**** Data to process

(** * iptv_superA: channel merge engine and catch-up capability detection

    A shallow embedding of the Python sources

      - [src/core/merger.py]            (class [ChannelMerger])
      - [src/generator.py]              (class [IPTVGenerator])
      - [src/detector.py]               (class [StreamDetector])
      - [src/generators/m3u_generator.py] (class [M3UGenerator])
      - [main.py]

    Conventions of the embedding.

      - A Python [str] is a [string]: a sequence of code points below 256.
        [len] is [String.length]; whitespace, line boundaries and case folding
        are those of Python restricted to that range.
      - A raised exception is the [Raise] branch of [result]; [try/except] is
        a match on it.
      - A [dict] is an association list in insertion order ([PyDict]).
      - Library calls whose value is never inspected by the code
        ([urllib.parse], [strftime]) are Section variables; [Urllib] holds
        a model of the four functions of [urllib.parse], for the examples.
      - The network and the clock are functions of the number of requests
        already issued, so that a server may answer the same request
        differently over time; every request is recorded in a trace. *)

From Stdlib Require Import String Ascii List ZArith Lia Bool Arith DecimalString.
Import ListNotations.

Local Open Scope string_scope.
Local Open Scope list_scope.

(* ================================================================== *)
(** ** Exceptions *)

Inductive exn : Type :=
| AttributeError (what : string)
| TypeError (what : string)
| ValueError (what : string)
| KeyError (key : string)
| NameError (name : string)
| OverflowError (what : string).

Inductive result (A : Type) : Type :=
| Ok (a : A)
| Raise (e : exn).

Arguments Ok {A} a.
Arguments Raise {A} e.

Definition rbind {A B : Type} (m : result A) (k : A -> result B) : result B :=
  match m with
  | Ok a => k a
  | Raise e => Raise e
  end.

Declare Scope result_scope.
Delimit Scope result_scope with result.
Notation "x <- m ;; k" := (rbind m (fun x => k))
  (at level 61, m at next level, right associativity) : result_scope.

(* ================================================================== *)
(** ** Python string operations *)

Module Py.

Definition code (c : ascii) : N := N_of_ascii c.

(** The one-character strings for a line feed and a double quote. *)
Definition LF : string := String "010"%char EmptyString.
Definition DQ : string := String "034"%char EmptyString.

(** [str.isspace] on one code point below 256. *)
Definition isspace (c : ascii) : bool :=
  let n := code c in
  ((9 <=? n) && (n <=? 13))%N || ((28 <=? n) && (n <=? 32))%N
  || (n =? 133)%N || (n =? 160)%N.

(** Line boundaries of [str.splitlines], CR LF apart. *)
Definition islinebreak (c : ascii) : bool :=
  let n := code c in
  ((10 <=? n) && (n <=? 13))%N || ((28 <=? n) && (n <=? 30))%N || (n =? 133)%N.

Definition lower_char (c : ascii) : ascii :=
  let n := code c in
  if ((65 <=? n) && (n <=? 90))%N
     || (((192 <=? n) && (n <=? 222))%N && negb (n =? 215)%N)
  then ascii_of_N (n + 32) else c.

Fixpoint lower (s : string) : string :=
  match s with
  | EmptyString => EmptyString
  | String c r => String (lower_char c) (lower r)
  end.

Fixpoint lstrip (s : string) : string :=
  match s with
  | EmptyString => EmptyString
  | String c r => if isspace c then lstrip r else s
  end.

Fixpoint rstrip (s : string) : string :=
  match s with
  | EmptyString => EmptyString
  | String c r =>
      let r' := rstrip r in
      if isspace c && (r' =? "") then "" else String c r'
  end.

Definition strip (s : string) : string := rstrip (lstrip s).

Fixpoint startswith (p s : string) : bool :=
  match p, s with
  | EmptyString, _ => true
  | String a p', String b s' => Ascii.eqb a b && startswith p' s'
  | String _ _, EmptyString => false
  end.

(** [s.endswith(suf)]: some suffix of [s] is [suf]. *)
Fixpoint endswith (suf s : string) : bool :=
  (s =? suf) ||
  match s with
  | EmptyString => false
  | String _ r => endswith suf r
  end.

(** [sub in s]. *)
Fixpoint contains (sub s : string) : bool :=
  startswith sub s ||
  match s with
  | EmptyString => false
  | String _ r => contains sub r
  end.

********
**** Data to process

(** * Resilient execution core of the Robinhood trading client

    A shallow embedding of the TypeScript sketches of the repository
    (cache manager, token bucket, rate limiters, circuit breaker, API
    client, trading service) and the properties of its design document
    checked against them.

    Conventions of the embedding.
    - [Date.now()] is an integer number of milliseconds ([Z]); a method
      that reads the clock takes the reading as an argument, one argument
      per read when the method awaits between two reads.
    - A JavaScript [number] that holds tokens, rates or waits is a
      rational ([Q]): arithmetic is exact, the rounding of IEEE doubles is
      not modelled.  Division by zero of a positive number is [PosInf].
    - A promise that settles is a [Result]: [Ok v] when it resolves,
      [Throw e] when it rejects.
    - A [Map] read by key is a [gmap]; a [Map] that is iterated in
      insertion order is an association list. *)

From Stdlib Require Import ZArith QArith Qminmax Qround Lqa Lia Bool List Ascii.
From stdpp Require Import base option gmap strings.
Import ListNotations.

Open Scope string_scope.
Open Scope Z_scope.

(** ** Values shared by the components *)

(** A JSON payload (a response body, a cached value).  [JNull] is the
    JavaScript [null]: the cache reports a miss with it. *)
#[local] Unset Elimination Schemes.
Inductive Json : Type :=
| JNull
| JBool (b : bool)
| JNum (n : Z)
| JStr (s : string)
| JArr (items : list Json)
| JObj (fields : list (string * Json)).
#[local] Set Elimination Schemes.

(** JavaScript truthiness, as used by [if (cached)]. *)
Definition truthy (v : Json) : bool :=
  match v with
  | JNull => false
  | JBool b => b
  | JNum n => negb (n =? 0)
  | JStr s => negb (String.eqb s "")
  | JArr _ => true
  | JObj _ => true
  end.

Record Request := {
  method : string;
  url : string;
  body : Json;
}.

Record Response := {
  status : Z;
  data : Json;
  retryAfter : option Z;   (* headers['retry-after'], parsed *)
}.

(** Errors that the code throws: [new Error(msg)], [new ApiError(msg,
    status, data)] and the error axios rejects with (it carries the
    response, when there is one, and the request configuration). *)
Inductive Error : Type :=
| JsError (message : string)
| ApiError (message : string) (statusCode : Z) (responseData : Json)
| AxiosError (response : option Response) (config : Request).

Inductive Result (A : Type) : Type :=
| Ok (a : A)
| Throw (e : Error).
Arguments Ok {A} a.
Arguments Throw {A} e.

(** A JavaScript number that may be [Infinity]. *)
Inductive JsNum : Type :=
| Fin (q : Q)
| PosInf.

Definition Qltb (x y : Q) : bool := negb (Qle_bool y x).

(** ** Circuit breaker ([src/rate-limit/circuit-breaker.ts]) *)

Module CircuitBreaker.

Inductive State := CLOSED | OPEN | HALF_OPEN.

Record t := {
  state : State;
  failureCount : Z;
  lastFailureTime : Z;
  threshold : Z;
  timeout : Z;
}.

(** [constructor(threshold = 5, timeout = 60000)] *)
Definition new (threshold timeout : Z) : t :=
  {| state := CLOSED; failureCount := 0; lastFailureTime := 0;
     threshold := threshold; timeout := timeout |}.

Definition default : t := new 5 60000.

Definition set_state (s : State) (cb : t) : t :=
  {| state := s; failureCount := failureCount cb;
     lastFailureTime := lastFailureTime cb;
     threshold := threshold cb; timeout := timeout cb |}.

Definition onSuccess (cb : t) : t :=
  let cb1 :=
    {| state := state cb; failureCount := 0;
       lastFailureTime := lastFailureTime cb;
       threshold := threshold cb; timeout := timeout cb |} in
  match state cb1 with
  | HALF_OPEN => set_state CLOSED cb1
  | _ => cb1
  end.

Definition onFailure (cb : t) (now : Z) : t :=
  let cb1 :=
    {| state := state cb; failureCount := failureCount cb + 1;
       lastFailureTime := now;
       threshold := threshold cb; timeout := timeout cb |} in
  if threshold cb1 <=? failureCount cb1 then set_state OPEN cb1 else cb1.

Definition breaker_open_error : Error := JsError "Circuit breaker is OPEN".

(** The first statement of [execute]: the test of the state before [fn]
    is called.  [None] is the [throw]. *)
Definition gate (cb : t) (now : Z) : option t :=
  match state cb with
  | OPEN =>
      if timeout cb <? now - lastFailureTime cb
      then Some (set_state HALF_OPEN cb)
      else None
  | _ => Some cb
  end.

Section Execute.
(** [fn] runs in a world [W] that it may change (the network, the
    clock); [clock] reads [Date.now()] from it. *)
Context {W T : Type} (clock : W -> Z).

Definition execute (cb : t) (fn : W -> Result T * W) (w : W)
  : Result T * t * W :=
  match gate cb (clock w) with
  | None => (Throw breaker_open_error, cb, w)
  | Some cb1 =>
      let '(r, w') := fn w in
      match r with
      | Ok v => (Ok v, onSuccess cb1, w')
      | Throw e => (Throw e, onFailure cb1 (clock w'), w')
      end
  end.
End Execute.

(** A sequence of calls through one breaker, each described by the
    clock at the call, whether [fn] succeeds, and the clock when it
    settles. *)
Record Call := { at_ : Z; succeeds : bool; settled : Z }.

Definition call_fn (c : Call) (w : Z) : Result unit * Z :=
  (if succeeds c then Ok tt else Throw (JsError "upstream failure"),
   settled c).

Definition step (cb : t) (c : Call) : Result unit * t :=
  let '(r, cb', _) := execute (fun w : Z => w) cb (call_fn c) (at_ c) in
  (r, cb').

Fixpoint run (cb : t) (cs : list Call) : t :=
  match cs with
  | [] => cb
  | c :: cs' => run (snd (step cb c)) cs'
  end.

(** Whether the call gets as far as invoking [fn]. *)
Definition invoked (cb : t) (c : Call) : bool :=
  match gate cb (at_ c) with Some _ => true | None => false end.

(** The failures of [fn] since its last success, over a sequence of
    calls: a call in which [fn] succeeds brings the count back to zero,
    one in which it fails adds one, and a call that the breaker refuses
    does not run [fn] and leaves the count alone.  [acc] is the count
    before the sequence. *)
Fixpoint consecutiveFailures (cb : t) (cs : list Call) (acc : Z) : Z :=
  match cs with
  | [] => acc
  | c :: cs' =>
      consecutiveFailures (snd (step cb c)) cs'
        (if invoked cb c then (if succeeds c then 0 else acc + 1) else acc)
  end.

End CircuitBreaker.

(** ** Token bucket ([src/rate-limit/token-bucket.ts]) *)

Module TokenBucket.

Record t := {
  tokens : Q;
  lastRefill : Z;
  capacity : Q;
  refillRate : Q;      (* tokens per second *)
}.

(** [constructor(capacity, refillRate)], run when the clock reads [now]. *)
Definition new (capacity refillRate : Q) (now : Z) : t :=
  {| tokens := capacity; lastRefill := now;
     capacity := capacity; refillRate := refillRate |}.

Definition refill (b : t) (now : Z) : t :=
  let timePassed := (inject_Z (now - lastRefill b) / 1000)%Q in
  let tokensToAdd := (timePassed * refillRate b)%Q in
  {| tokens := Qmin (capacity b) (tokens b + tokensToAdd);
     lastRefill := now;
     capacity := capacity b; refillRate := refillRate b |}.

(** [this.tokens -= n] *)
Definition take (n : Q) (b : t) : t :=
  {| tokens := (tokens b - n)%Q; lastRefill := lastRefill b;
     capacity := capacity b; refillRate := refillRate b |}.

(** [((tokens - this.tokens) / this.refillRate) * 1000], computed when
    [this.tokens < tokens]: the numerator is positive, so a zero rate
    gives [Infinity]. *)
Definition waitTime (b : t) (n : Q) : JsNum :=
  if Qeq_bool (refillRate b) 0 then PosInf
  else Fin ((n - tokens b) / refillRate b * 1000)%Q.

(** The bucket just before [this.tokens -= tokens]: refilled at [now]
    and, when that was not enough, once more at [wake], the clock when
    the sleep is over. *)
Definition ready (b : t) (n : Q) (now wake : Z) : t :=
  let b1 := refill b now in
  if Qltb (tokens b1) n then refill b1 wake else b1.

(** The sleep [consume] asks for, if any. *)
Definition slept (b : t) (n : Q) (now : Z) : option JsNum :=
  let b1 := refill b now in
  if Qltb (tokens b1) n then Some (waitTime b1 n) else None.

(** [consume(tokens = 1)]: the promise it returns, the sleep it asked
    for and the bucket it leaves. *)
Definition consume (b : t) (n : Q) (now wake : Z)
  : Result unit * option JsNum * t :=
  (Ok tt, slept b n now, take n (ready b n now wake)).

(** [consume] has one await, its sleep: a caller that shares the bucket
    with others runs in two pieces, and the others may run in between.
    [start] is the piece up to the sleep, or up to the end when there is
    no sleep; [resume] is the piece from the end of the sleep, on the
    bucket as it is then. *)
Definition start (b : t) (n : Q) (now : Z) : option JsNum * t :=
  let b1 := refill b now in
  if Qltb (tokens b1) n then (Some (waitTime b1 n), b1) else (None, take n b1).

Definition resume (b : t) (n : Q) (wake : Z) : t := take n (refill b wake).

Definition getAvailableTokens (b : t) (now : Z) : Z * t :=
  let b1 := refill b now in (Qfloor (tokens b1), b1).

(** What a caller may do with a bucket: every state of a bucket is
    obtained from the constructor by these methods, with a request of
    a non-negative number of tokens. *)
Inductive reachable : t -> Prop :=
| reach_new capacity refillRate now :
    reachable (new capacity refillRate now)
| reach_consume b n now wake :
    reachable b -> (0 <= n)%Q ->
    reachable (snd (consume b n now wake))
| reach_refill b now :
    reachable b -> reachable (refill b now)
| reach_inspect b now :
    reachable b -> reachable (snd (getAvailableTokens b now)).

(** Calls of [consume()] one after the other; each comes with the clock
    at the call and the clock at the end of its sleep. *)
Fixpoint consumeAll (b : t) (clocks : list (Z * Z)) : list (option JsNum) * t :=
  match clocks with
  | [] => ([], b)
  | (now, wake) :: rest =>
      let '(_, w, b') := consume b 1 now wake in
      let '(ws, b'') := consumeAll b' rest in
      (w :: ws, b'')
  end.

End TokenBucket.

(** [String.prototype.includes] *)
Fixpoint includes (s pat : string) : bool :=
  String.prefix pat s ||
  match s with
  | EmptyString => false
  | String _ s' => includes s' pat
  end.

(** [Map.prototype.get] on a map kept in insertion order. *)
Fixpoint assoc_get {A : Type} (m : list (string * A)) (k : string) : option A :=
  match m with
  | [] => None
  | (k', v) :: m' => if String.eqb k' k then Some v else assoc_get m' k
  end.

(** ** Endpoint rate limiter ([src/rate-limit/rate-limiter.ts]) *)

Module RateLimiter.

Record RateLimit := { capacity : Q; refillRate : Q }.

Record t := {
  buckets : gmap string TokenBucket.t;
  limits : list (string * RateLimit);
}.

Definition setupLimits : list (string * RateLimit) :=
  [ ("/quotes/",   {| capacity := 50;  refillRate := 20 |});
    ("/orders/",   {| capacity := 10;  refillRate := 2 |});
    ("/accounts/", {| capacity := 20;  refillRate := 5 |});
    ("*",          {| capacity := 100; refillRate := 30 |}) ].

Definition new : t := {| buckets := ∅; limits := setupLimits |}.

********

* What is being asked
Lines with the word "Schemes" in them are the answer; report each one from the data.

* Expected output
#[local] Unset Elimination Schemes.
#[local] Set Elimination Schemes.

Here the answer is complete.